Call it destiny, but Flint was groomed from an early age to work in the water conservancy field. Ivan, who passed away in 2017, was a defense contract specialist on federal military contracts for the Dept. of Natural Resources before spending 24 years at WBWCD (1977–2001).
“I grew up visiting dams and spending weekends at spillways during flood years—that certainly steered me towards that background,” said Flint, who graduated from Davis High in 1980, received a Bachelor of Civil Engineering from the University of Utah in 1987, and ultimately earned an MBA from Western Governors University in 2003. “I was one of those ‘STEM’ kids—math and science came easy and interested me, and I thought I’d do something in that field. By the time I was 15 I would work summers doing landscape work and light construction on canals and diversion structures, and it all just fascinated me—how water moved around. Most people have no idea where water comes from. There is a lot to it.”
Flint worked at Jordan Valley Water Conservancy District from 1987–2001, serving under former GM Richard Bay in several capacities, including as co-GM with Bay. “He was a mentor of mine throughout,” Flint said.
When Ivan was retiring, it never occurred to him to apply for the position.
“I was happy at Jordan Valley. I got a call from a (WBWCD) board member if I was interested; they were looking for candidates.”
During Flint’s 21 years as GM, the population in the five counties serviced by the District (Weber, Davis, Morgan, Summit, and part of Box Elder) more than doubled. Today, WBWCD delivers 230,000 acre-feet annually to customers, including every city in Davis and Weber counties sans North Ogden.

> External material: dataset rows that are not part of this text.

Lemma prepare_dataset_on_cells (Model : Type) (env : Collaborators Model)
  (data_args : DataTrainingArguments) (image_processor : ImageProcessor)
  (tokenizer : Tokenizer) (sample : dict value) (ic tc : string)
  (image tv : value) :
  image_column_name data_args = Some ic ->
  text_column_name data_args = Some tc ->
  dict_get ic sample = Some image ->
  dict_get tc sample = Some tv ->
  prepare_dataset env data_args image_processor tokenizer sample =
  match image with
  | VImage im => encode image_processor tokenizer im (py_str tv)
  | _ => fetch_and_encode env data_args image_processor tokenizer image (py_str tv)
  end.
Proof.
  intros Hic Htc Himg Htxt. rewrite prepare_dataset_unfold, Hic, Htc.
  cbn [of_str subscript_value].
  now rewrite (subscript_get _ _ _ Himg), bind_ret_l,
    (subscript_get _ _ _ Htxt), bind_ret_l.
Qed.

(** X8. When the image cell is a URL, the request is answered with a
    status that is not an error status, the payload decodes to an image
    and the two encoders accept it, [prepare_dataset] makes that one
    request, logs nothing and returns the very encoded sample it returns
    for a row holding the decoded image in memory with the same caption. *)
Theorem prepare_dataset_url_encodes_as_in_memory (Model : Type)
  (env : Collaborators Model) (data_args : DataTrainingArguments)
  (image_processor : ImageProcessor) (tokenizer : Tokenizer)
  (sample : dict value) (ic tc url : string) (tv : value)
  (r : Response) (im : PIL_Image) (x : dict value) :
  image_column_name data_args = Some ic ->
  text_column_name data_args = Some tc ->
  dict_get ic sample = Some (VStr url) ->
  dict_get tc sample = Some tv ->
  requests_get env (VStr url) (VInt (requests_timeout data_args)) = inr r ->
  ~ error_status (status_code r) ->
  Image_open env (content r) = inr (Some im) ->
  outcome (encode image_processor tokenizer im (py_str tv)) = inr x ->
  prepare_dataset env data_args image_processor tokenizer sample
  = ([the_request data_args (VStr url)], inr x) /\
  forall sample',
    dict_get ic sample' = Some (VImage im) -> dict_get tc sample' = Some tv ->
    prepare_dataset env data_args image_processor tokenizer sample' = ([], inr x).
Proof.
  intros Hic Htc Himg Htxt Hget Hok Hopen Henc. split.
  - rewrite (prepare_dataset_on_cells _ env data_args image_processor tokenizer
               sample ic tc (VStr url) tv Hic Htc Himg Htxt).
    rewrite (fetch_and_encode_fetched _ env data_args image_processor tokenizer
               (VStr url) (py_str tv) r im Hget Hok Hopen).
    now rewrite Henc.
  - intros sample' Himg' Htxt'.
    rewrite (prepare_dataset_on_cells _ env data_args image_processor tokenizer
               sample' ic tc (VImage im) tv Hic Htc Himg' Htxt').
    rewrite (pair_eta (encode image_processor tokenizer im (py_str tv))).
    now rewrite encode_trace, Henc.
Qed.

Lemma prepare_dataset_url_encodes_as_in_memory_witness :
  exists x,
    prepare_dataset Demo.env (Demo.data_args None) Demo.image_processor
      (Demo.tokenizer 0) (Demo.row "http://img/cat")
    = ([HttpGet (VStr "http://img/cat") (VInt 1)], inr x) /\
    prepare_dataset Demo.env (Demo.data_args None) Demo.image_processor
      (Demo.tokenizer 0)
      [ ("image", VImage {| im_width := 2; im_height := 1; im_data := [30; 40] |});
        ("text", VStr "hi") ]
    = ([], inr x).
Proof.
  assert (Hok : ~ error_status 200) by (unfold error_status; lia).
  eexists.
  destruct (prepare_dataset_url_encodes_as_in_memory _ Demo.env (Demo.data_args None)
              Demo.image_processor (Demo.tokenizer 0) (Demo.row "http://img/cat")
              "image" "text" "http://img/cat" (VStr "hi")
              {| status_code := 200; content := [1; 30; 40] |}
              {| im_width := 2; im_height := 1; im_data := [30; 40] |}
              _ eq_refl eq_refl eq_refl eq_refl eq_refl Hok
              eq_refl eq_refl) as [H1 H2].
  split; [exact H1|]. apply H2; reflexivity.
Defined.

(** X9. An [IOError] of the image processor is handled differently on the
    two paths: for an image fetched from a URL it is caught, the sample is
    dropped with one warning naming the URL; for the same image held in
    memory it is not caught, and [prepare_dataset] raises it. *)
Theorem prepare_dataset_processor_ioerror (Model : Type)
  (env : Collaborators Model) (data_args : DataTrainingArguments)
  (image_processor : ImageProcessor) (tokenizer : Tokenizer)
  (ic tc : string) (tv : value) (im : PIL_Image) (m : string) :
  image_column_name data_args = Some ic ->
  text_column_name data_args = Some tc ->
  image_processor im = inl (IOError m) ->
  (forall sample,
     dict_get ic sample = Some (VImage im) -> dict_get tc sample = Some tv ->
     prepare_dataset env data_args image_processor tokenizer sample
     = ([], inl (IOError m))) /\
  (forall sample url r,
     dict_get ic sample = Some (VStr url) -> dict_get tc sample = Some tv ->
     requests_get env (VStr url) (VInt (requests_timeout data_args)) = inr r ->
     ~ error_status (status_code r) ->
     Image_open env (content r) = inr (Some im) ->
     prepare_dataset env data_args image_processor tokenizer sample
     = ([the_request data_args (VStr url);
         Log WARNING ("Skipping sample due to error fetching URL " ++ url)],
        inr null_sample)).
Proof.
  intros Hic Htc Hip.
  assert (Henc : encode image_processor tokenizer im (py_str tv)
                 = ([], inl (IOError m))).
  { unfold encode. now rewrite Hip. }
  split.
  - intros sample Himg Htxt.
    now rewrite (prepare_dataset_on_cells _ env data_args image_processor tokenizer
                   sample ic tc (VImage im) tv Hic Htc Himg Htxt).
  - intros sample url r Himg Htxt Hget Hok Hopen.
    rewrite (prepare_dataset_on_cells _ env data_args image_processor tokenizer
               sample ic tc (VStr url) tv Hic Htc Himg Htxt).
    rewrite (fetch_and_encode_fetched _ env data_args image_processor tokenizer
               (VStr url) (py_str tv) r im Hget Hok Hopen).
    now rewrite Henc.
Qed.

Lemma prepare_dataset_processor_ioerror_witness :
  prepare_dataset Demo.env (Demo.data_args None) truncated_image_processor
    (Demo.tokenizer 0) [ ("image", VImage Demo.dog); ("text", VStr "a dog") ]
  = ([], inl (IOError "image file is truncated"))
  /\
  prepare_dataset Demo.env (Demo.data_args None) truncated_image_processor
    (Demo.tokenizer 0) (Demo.row "http://img/cat")
  = ([ HttpGet (VStr "http://img/cat") (VInt 1);
       Log WARNING "Skipping sample due to error fetching URL http://img/cat" ],
     inr null_sample).
Proof.
  assert (Hok : ~ error_status 200) by (unfold error_status; lia).
  split.
  - apply (proj1 (prepare_dataset_processor_ioerror _ Demo.env (Demo.data_args None)
                    truncated_image_processor (Demo.tokenizer 0)
                    "image" "text" (VStr "a dog") Demo.dog "image file is truncated"
                    eq_refl eq_refl eq_refl));
      reflexivity.
  - apply (proj2 (prepare_dataset_processor_ioerror _ Demo.env (Demo.data_args None)
                    truncated_image_processor (Demo.tokenizer 0)
                    "image" "text" (VStr "hi")
                    {| im_width := 2; im_height := 1; im_data := [30; 40] |}
                    "image file is truncated" eq_refl eq_refl eq_refl)
             (Demo.row "http://img/cat") "http://img/cat"
             {| status_code := 200; content := [1; 30; 40] |}
             eq_refl eq_refl eq_refl Hok eq_refl).
Defined.

(* ===================================================================== *)
(** * More on the map-then-filter pipeline                                *)
(* ===================================================================== *)

Lemma for_each_length {A B} (f : A -> py B) (l : list A) (bs : list B) :
  outcome (for_each f l) = inr bs -> List.length bs = List.length l.
Proof.
  intros H. apply for_each_inr in H. symmetry. eapply Forall2_length; eassumption.
Qed.

(** What a filter returns is the plain filtering of its input by the
    verdicts of its predicate, which raised on no row. *)
Lemma Dataset_filter_inr (rs out : list (dict value)) :
  outcome (Dataset_filter all_fields_not_None rs) = inr out ->
  out = filter kept_by_filter rs /\
  Forall (fun r => exists keep, outcome (all_fields_not_None r) = inr keep) rs.
Proof.
  revert out. induction rs as [|r rs IH]; intros out H.
  - inversion H. split; [reflexivity | constructor].
  - cbn [Dataset_filter] in H.
    apply bind_inr_inv in H. destruct H as [keep [Hkeep H]].
    apply bind_inr_inv in H. destruct H as [kept [Hkept H]].
    destruct (IH _ Hkept) as [-> Hall].
    simpl in H. inversion H; subst out; clear H.
    split.
    + assert (E : kept_by_filter r = keep)
        by (unfold kept_by_filter; now rewrite Hkeep).
      cbn [filter]. rewrite E. reflexivity.
    + constructor; [eauto | exact Hall].
Qed.

(** X10. The dataset [process_dataset] returns is the filtering of the
    mapped rows by the verdict of the three [is not None] tests: the
    mapped rows are as many as the raw rows, the returned rows are those
    of them that pass, in their original order, so the result is never
    longer than the input and no row is reordered or duplicated. *)
Theorem process_dataset_is_filter_of_map
  (prepare : dict value -> py (dict value)) (remove_columns : list string)
  (dataset : Dataset) (out : list (dict value)) :
  outcome (process_dataset prepare remove_columns dataset) = inr out ->
  exists mapped,
    outcome (Dataset_map prepare remove_columns dataset) = inr mapped /\
    List.length mapped = List.length (rows dataset) /\
    out = filter kept_by_filter mapped /\
    (List.length out <= List.length (rows dataset))%nat.
Proof.
  unfold process_dataset. intros H.
  apply bind_inr_inv in H. destruct H as [mapped [Hmap H]].
  apply Dataset_filter_inr in H. destruct H as [-> _].
  exists mapped.
  assert (Hlen : List.length mapped = List.length (rows dataset))
    by (unfold Dataset_map in Hmap; eapply for_each_length; eassumption).
  split; [exact Hmap|]. split; [exact Hlen|]. split; [reflexivity|].
  rewrite <- Hlen. apply filter_length_le.
Qed.

Lemma process_dataset_is_filter_of_map_witness :
  exists out mapped,
    outcome (process_dataset
               (prepare_dataset Demo.env (Demo.data_args None)
                  Demo.image_processor (Demo.tokenizer 0))
               ["image"; "text"] Demo.captions) = inr out /\
    List.length mapped = 3%nat /\
    out = filter kept_by_filter mapped /\
    List.length out = 2%nat.
Proof.
  eexists.
  destruct (process_dataset_is_filter_of_map
              (prepare_dataset Demo.env (Demo.data_args None)
                 Demo.image_processor (Demo.tokenizer 0))
              ["image"; "text"] Demo.captions _ eq_refl)
    as [mapped [_ [Hlen [Hout _]]]].
  exists mapped. split; [reflexivity|]. split; [exact Hlen|].
  split; [exact Hout | reflexivity].
Defined.

Lemma in_fold_dict_remove {V} (cols : list string) (row : dict V) (kv : string * V) :
  In kv (fold_left (fun r c => dict_remove c r) cols row) ->
  In kv row /\ ~ In (fst kv) cols.
Proof.
  revert row. induction cols as [|c cols IH]; intros row H; simpl in *.
  - tauto.
  - apply IH in H. destruct H as [H Hn]. unfold dict_remove in H.
    apply filter_In in H. destruct H as [Hin Hc].
    split; [exact Hin|]. intros [E|Hc']; [|contradiction].
    rewrite E, String.eqb_refl in Hc. discriminate.
Qed.

Lemma fold_dict_remove_all {V} (cols : list string) (row : dict V) :
  (forall k, In k (keys row) -> In k cols) ->
  fold_left (fun r c => dict_remove c r) cols row = [].
Proof.
  intros H.
  destruct (fold_left (fun r c => dict_remove c r) cols row) as [|kv rest] eqn:E;
    [reflexivity|].
  assert (Hin : In kv (fold_left (fun r c => dict_remove c r) cols row))
    by (rewrite E; now left).
  apply in_fold_dict_remove in Hin. destruct Hin as [Hin Hn].
  exfalso. apply Hn, H. unfold keys. now apply in_map.
Qed.

Lemma dict_update_sample (x : dict value) :
  keys x = sample_keys -> dict_update [] x = x.
Proof.
  unfold sample_keys. intros H.
  destruct x as [|[k1 v1] [|[k2 v2] [|[k3 v3] [|]]]]; try discriminate H.
  simpl in H. inversion H; subst. reflexivity.
Qed.
(** * Code-reference extraction of bionic ([bionic/code_references.py])

    A shallow embedding of [get_code_context] and [get_referenced_objects],
    and the properties of the reference walker that the specification
    states about them.

    Python values are kept abstract where the walker does not look inside
    them; dictionaries are finite maps that live in a store of dict objects,
    because the walker mutates [context.varnames] in place and its caller
    sees the mutation afterwards. *)

From Stdlib Require Import ZArith String Ascii List.
From stdpp Require Import base decidable option functions gmap strings list fin_maps pretty.

#[local] Open Scope string_scope.
#[local] Open Scope list_scope.

(** ** Python values and exceptions *)

(** The values the walker can hold in [tos].  [VNone] is Python's [None]:
    the source uses it for the empty top of stack.  [VStr] stands for every
    instance of [str]; [VObj] is any other object (module, function, class,
    instance, container, ...), identified by its address. *)
Inductive pyval : Type :=
| VNone
| VBool (b : bool)
| VInt (z : Z)
| VStr (s : string)
| VObj (o : nat).

#[global] Instance pyval_eq_dec : EqDecision pyval.
Proof. solve_decision. Defined.

(** Instances of [Exception].  [ModuleNotFoundError] is a subclass of
    [ImportError].  [CodeVersioningError message cause] is the error of
    [bionic.exception] raised with [raise ... from cause].  Conditions that
    derive from [BaseException] only (an interrupt, an interpreter exit) are
    not modelled. *)
Inductive exn : Type :=
| KeyError (key : string)
| AttributeError (msg : string)
| ImportError (msg : string)
| ModuleNotFoundError (msg : string)
| TypeError (msg : string)
| ValueError (msg : string)
| AssertionError
| OtherException (cls msg : string)
| CodeVersioningError (message : string) (cause : exn).

Definition is_ImportError (e : exn) : bool :=
  match e with
  | ImportError _ | ModuleNotFoundError _ => true
  | _ => false
  end.

Definition is_CodeVersioningError (e : exn) : bool :=
  match e with
  | CodeVersioningError _ _ => true
  | _ => false
  end.

(** A computation that returns a value or raises. *)
Inductive result (A : Type) : Type :=
| Ok (a : A)
| Raise (e : exn).
Arguments Ok {A} a.
Arguments Raise {A} e.

#[global] Instance result_bind : MBind result := λ A B f m,
  match m with
  | Ok a => f a
  | Raise e => Raise e
  end.

#[global] Instance result_fmap : FMap result := λ A B f m,
  match m with
  | Ok a => Ok (f a)
  | Raise e => Raise e
  end.
Lemma cyclone_profile_continuous_and_guarded_witness :
  WindFixtures.wind_speed 0.1 25.0 0.1 0.8 = Some 25.0 /\
  WindFixtures.cyclone_point 0.0 0.0 0.0 0.0 25.0 0.1 0.8 = Some (0, 0).
Proof.
  assert (H1 : 0 < 0.1) by Lra.lra. assert (H2 : 0.1 < 0.8) by Lra.lra.
  pose proof (@cyclone_profile_continuous_and_guarded 25.0 0.1 0.8 H1 H2) as H.
  split.
  - exact (proj1 (proj2 (proj2 H))).
  - exact (proj2 (proj2 (proj2 (proj1 (proj2 (proj2 (proj2 H))) 0.0 0.0)))).
Defined.

End Fixtures.

Section Pressure.

Import RealNum.
Local Open Scope R_scope.

(** The two wraps differ only at [-PI], where they give [-PI] and [PI]. *)
Lemma wrap_dlon_square (d : R) :
  (wrap_dlon d) ^ 2 = (PressureFixtures.wrap_half_open d) ^ 2.
Proof.
  unfold wrap_dlon, PressureFixtures.wrap_half_open. pose proof PI_RGT_0 as Hpi.
  destruct (Rltb PI d) eqn:E1.
  - apply Rltb_true in E1.
    rewrite (proj2 (Rltb_false (d - 2 * PI) (- PI))) by Lra.lra. reflexivity.
  - apply Rltb_false in E1.
    destruct (Rltb d (- PI)) eqn:E2.
    + apply Rltb_true in E2.
      rewrite (proj2 (Rleb_true d (- PI))) by Lra.lra. reflexivity.
    + apply Rltb_false in E2.
      destruct (Rleb d (- PI)) eqn:E3; [|reflexivity].
      apply Rleb_true in E3.
      assert (Hd : d = - PI) by Lra.lra. subst d. ring.
Qed.

Lemma wrap_half_open_range (d : R) :
  - (3 * PI) < d <= 3 * PI ->
  - PI < PressureFixtures.wrap_half_open d <= PI.
Proof.
  intros Hd. unfold PressureFixtures.wrap_half_open.
  destruct (Rltb PI d) eqn:E1.
  - apply Rltb_true in E1. Lra.lra.
  - apply Rltb_false in E1.
    destruct (Rleb d (- PI)) eqn:E2.
    + apply Rleb_true in E2. Lra.lra.
    + apply Rleb_false in E2. Lra.lra.
Qed.

Lemma angular_distance_spec (lat1 lon1 lat2 lon2 : R) :
  PressureFixtures.angular_distance lat1 lon1 lat2 lon2
  = PressureFixtures.spec_distance lat1 lon1 lat2 lon2.
Proof.
  unfold PressureFixtures.angular_distance, PressureFixtures.spec_distance.
  cbv zeta. f_equal. f_equal.
  rewrite !Rpow_mult_distr. now rewrite wrap_dlon_square.
Qed.

Lemma base_plus_anomalies_spec (lat lon : R) :
  PressureFixtures.base_plus_anomalies lat lon
  = PressureFixtures.spec_pressure lat lon.
Proof.
  unfold PressureFixtures.base_plus_anomalies, PressureFixtures.spec_pressure,
    PressureFixtures.spec_anomaly. cbv zeta.
  rewrite !angular_distance_spec. ring.
Qed.

Lemma np_clip_range (x lo hi : R) :
  lo <= hi -> lo <= PressureFixtures.np_clip x lo hi <= hi.
Proof.
  intros H. unfold PressureFixtures.np_clip, Rmin, Rmax.
  destruct (Rle_dec x lo); destruct (Rle_dec hi _); Lra.lra.
Qed.

Lemma source_longitude_range (c : R) :
  In c PressureFixtures.source_longitudes -> - PI < c < 2 * PI.
Proof.
  unfold PressureFixtures.source_longitudes, np_radians, PressureFixtures.LOW_LON,
    PressureFixtures.HIGH_LON.
  pose proof PI_RGT_0 as Hpi. simpl.
  intros [H|[H|[H|[H|[]]]]]; subst c; Lra.lra.
Qed.

(** C8.  Before the noise, the pressure at a grid point is the base
    pressure plus four anomalies, one for each of the centres low and high
    and one for the antipodal mirror of each (latitude negated, longitude
    plus PI), each [(target - base) * exp (-0.5 * (dist / sigma)^2)] with
    [sigma = INFLUENCE_RADIUS / 2] and [dist] the distance with the longitude
    difference wrapped into (-PI, PI]; for a grid longitude in [0, 2 PI)
    that wrap does land in (-PI, PI]; after the noise is added and the field
    clipped, every element lies in [97600, 104800]. *)
Theorem pressure_is_clamped_sum_of_four_anomalies (lats lons noise : list R) :
  length lons = length lats -> length noise = length lats ->
  (forall lat lon,
     PressureFixtures.base_plus_anomalies lat lon
     = PressureFixtures.spec_pressure lat lon) /\
  (forall lon c, 0 <= lon < 2 * PI -> In c PressureFixtures.source_longitudes ->
     - PI < PressureFixtures.wrap_half_open (lon - c) <= PI) /\
  PressureFixtures.generate_pressure lats lons noise
  = map (fun p => PressureFixtures.np_clip
                    (PressureFixtures.spec_pressure (fst (fst p)) (snd (fst p))
                     + snd p) 97600 104800)
      (combine (combine lats lons) noise) /\
  length (PressureFixtures.generate_pressure lats lons noise) = length lats /\
  Forall (fun p => 97600 <= p <= 104800)
    (PressureFixtures.generate_pressure lats lons noise).
Proof.
  intros Hlons Hnoise.
  split; [exact base_plus_anomalies_spec|].
  split.
  { intros lon c Hlon Hc. apply wrap_half_open_range.
    pose proof (source_longitude_range Hc). pose proof PI_RGT_0. Lra.lra. }
  split.
  { unfold PressureFixtures.generate_pressure. apply map_ext.
    intros p. now rewrite base_plus_anomalies_spec. }
  split.
  { unfold PressureFixtures.generate_pressure.
    rewrite length_map, !length_combine, Hlons, Hnoise.
    rewrite !Nat.min_id. reflexivity. }
  unfold PressureFixtures.generate_pressure. apply Forall_forall.
  intros x Hx. apply in_map_iff in Hx. destruct Hx as [p [<- _]].
  apply np_clip_range. Lra.lra.
Qed.

Lemma pressure_is_clamped_sum_of_four_anomalies_witness :
  Forall (fun p => 97600 <= p <= 104800)
    (PressureFixtures.generate_pressure [0] [0] [0]).
Proof.
  exact (proj2 (proj2 (proj2 (proj2
    (@pressure_is_clamped_sum_of_four_anomalies [0] [0] [0]
       eq_refl eq_refl))))).
Defined.

End Pressure.

(** * Further properties of the code *)

(** ** The layout of the grid *)

Lemma block_of_index (n : nat) (idx : Z) :
  Z.of_nat n <= TempToPng.NUM_RINGS ->
  0 <= idx < sum_Z (map pointCount (range (Z.of_nat n))) ->
  exists ring, 0 <= ring < Z.of_nat n /\
    sum_Z (map pointCount (range ring)) <= idx
    < sum_Z (map pointCount (range ring)) + pointCount ring.
Proof.
  induction n as [|n IH]; intros Hn Hidx.
  - change (range (Z.of_nat 0)) with (@nil Z) in Hidx. simpl in Hidx. lia.
  - replace (Z.of_nat (S n)) with (Z.of_nat n + 1) in * by lia.
    rewrite sum_counts_succ in Hidx by lia.
    destruct (Z_lt_le_dec idx (sum_Z (map pointCount (range (Z.of_nat n)))))
      as [Hlt|Hge].
    + destruct (IH ltac:(lia) ltac:(lia)) as [ring [Hr Hb]].
      exists ring. split; [lia|exact Hb].
    + exists (Z.of_nat n). split; [lia|lia].
Qed.

Lemma blocks_disjoint (r1 r2 k1 k2 : Z) :
  0 <= r1 < r2 -> r2 < TempToPng.NUM_RINGS ->
  0 <= k1 < pointCount r1 -> 0 <= k2 ->
  sum_Z (map pointCount (range r1)) + k1
  < sum_Z (map pointCount (range r2)) + k2.
Proof.
  intros Hr Hr2 Hk1 Hk2.
  assert (H : sum_Z (map pointCount (range (r1 + 1)))
              <= sum_Z (map pointCount (range r2)))
    by (apply sum_counts_mono; lia).
  rewrite sum_counts_succ in H by lia. lia.
Qed.

(** X1.  The blocks of the rings tile the value array: each ring's block
    starts where the previous one ends, every index below [totalPoints]
    belongs to the block of some ring, and two different (ring, point) pairs
    never share a flat index. *)
Theorem ring_blocks_tile_the_array :
  (forall i off, 0 <= i < TempToPng.NUM_RINGS - 1 ->
     getitem TempToPng.generate_ring_offsets i = Ok off ->
     getitem TempToPng.generate_ring_offsets (i + 1)
     = Ok (off + TempToPng.ring_points i)) /\
  (forall idx, 0 <= idx < totalPoints ->
     exists ring k, 0 <= ring < TempToPng.NUM_RINGS /\
       0 <= k < TempToPng.ring_points ring /\
       getitem TempToPng.generate_ring_offsets ring = Ok (idx - k)) /\
  (forall r1 r2 k1 k2 off1 off2,
     0 <= r1 < TempToPng.NUM_RINGS -> 0 <= r2 < TempToPng.NUM_RINGS ->
     0 <= k1 < TempToPng.ring_points r1 ->
     0 <= k2 < TempToPng.ring_points r2 ->
     getitem TempToPng.generate_ring_offsets r1 = Ok off1 ->
     getitem TempToPng.generate_ring_offsets r2 = Ok off2 ->
     off1 + k1 = off2 + k2 -> r1 = r2 /\ k1 = k2).
Proof.
  assert (HN : TempToPng.NUM_RINGS = 2560) by reflexivity.
  split; [|split].
  - intros i off Hi Hoff. rewrite ring_offset_at in Hoff by lia.
    injection Hoff as <-. rewrite ring_offset_at by lia.
    rewrite sum_counts_succ by lia. reflexivity.
  - intros idx Hidx.
    destruct (@block_of_index (Z.to_nat TempToPng.NUM_RINGS) idx)
      as [ring [Hr Hb]].
    + lia.
    + rewrite Z2Nat.id by lia. rewrite ring_counts_total. exact Hidx.
    + rewrite Z2Nat.id in Hr by lia.
      exists ring, (idx - sum_Z (map pointCount (range ring))).
      split; [exact Hr|]. rewrite pointCount_ring_points. split; [lia|].
      rewrite ring_offset_at by exact Hr. f_equal. lia.
  - intros r1 r2 k1 k2 off1 off2 Hr1 Hr2 Hk1 Hk2 Hoff1 Hoff2 E.
    rewrite ring_offset_at in Hoff1, Hoff2 by assumption.
    injection Hoff1 as <-. injection Hoff2 as <-.
    rewrite pointCount_ring_points in Hk1, Hk2.
    destruct (Z.lt_trichotomy r1 r2) as [Hlt|[Heq|Hgt]].
    + pose proof (@blocks_disjoint r1 r2 k1 k2 ltac:(lia) ltac:(lia) Hk1
                    ltac:(lia)). lia.
    + subst r2. split; [reflexivity|lia].
    + pose proof (@blocks_disjoint r2 r1 k2 k1 ltac:(lia) ltac:(lia) Hk2
                    ltac:(lia)). lia.
Qed.

Lemma ring_blocks_tile_the_array_witness :
  exists ring k, 0 <= ring < TempToPng.NUM_RINGS /\
    0 <= k < TempToPng.ring_points ring /\
    getitem TempToPng.generate_ring_offsets ring = Ok (25 - k).
Proof.
  assert (H : 0 <= 25 < totalPoints) by (split; [discriminate|reflexivity]).
  exact (proj1 (proj2 ring_blocks_tile_the_array) 25 H).
Defined.

(** X2.  The grid is symmetric about the equator: ring [NUM_RINGS - 1 - i]
    has as many points as ring [i] and, in exact arithmetic, the opposite
    latitude; the counts range from 20 at the poles to 5136 at the equator,
    and every latitude lies strictly between -pi/2 and pi/2. *)
Theorem grid_is_symmetric_about_the_equator (i : Z) :
  0 <= i < TempToPng.NUM_RINGS ->
  TempToPng.ring_points (TempToPng.NUM_RINGS - 1 - i) = TempToPng.ring_points i /\
  20 <= TempToPng.ring_points i <= 5136 /\
  TempToPng.ring_points 0 = 20 /\
  TempToPng.ring_points (TempToPng.N - 1) = 5136 /\
  TempToPng.ring_points TempToPng.N = 5136 /\
  (nth (Z.to_nat (TempToPng.NUM_RINGS - 1 - i))
     TempToPng.generate_gaussian_lats 0
   == - nth (Z.to_nat i) TempToPng.generate_gaussian_lats 0)%Q /\
  (- (Exact.pi / 2) < nth (Z.to_nat i) TempToPng.generate_gaussian_lats 0
   < Exact.pi / 2)%Q.
Proof.
  intros Hi. assert (HN : TempToPng.NUM_RINGS = 2560) by reflexivity.
  split.
  { unfold TempToPng.ring_points, TempToPng.NUM_RINGS, TempToPng.N in *.
    destruct (Z.ltb_spec (2 * 1280 - 1 - i) 1280);
      destruct (Z.ltb_spec i 1280); lia. }
  split; [rewrite pointCount_ring_points; now apply pointCount_pos|].
  split; [reflexivity|]. split; [reflexivity|]. split; [reflexivity|].
  rewrite !exact_lats_nth by lia. rewrite !exact_ring_latitude.
  assert (Hp : (0 < Exact.pi / 180)%Q) by reflexivity.
  assert (Hhalf : (Exact.pi / 2 == 90 * (Exact.pi / 180))%Q) by field.
  rewrite Hhalf.
  assert (Hi0 : (0 <= inject_Z i)%Q)
    by (change 0%Q with (inject_Z 0); rewrite <- Zle_Qle; lia).
  assert (Hi1 : (inject_Z i <= 2559)%Q)
    by (change 2559%Q with (inject_Z 2559); rewrite <- Zle_Qle; lia).
  assert (Hinj : (inject_Z (TempToPng.NUM_RINGS - 1 - i)
                  == 2559 - inject_Z i)%Q).
  { replace (TempToPng.NUM_RINGS - 1 - i) with (2559 + - i) by lia.
    rewrite inject_Z_plus, inject_Z_opp. change (inject_Z 2559) with 2559%Q.
    ring. }
  rewrite Hinj.
  set (p := (Exact.pi / 180)%Q) in *. clearbody p.
  split; [ring|].
  split.
  - apply Qlt_minus_iff.
    setoid_replace ((90 - (inject_Z i + (1 # 2)) * (9 # 128)) * p
                    + - - (90 * p))%Q
      with ((180 - (inject_Z i + (1 # 2)) * (9 # 128)) * p)%Q by ring.
    apply Qmult_lt_0_compat; [lra|exact Hp].
  - apply Qlt_minus_iff.
    setoid_replace (90 * p + - ((90 - (inject_Z i + (1 # 2)) * (9 # 128)) * p))%Q
      with (((inject_Z i + (1 # 2)) * (9 # 128)) * p)%Q by ring.
    apply Qmult_lt_0_compat; [lra|exact Hp].
Qed.

Lemma grid_is_symmetric_about_the_equator_witness :
  TempToPng.ring_points (TempToPng.NUM_RINGS - 1 - 7) = TempToPng.ring_points 7.
Proof.
  assert (H : 0 <= 7 < TempToPng.NUM_RINGS) by (split; [discriminate|reflexivity]).
  exact (proj1 (@grid_is_symmetric_about_the_equator 7 H)).
Defined.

“The corresponding demand for drinking water has gone up,” said Flint. “Development, policy, water rights and infrastructure have grown exponentially and in complexity in that time. It really is a different place. We have twice as many employees—everything has been in accelerated growth mode.”
WBWCD, which was established in 1950, has done a “tremendous amount of work on aging infrastructure,” Flint added, with seven major storage reservoirs along the Ogden River and Weber River as part of its stewardship, along with three hydro-power generation plants, 21 wells, four water treatment plants, and hundreds of miles of canals, tunnels, aqueducts, and pipelines.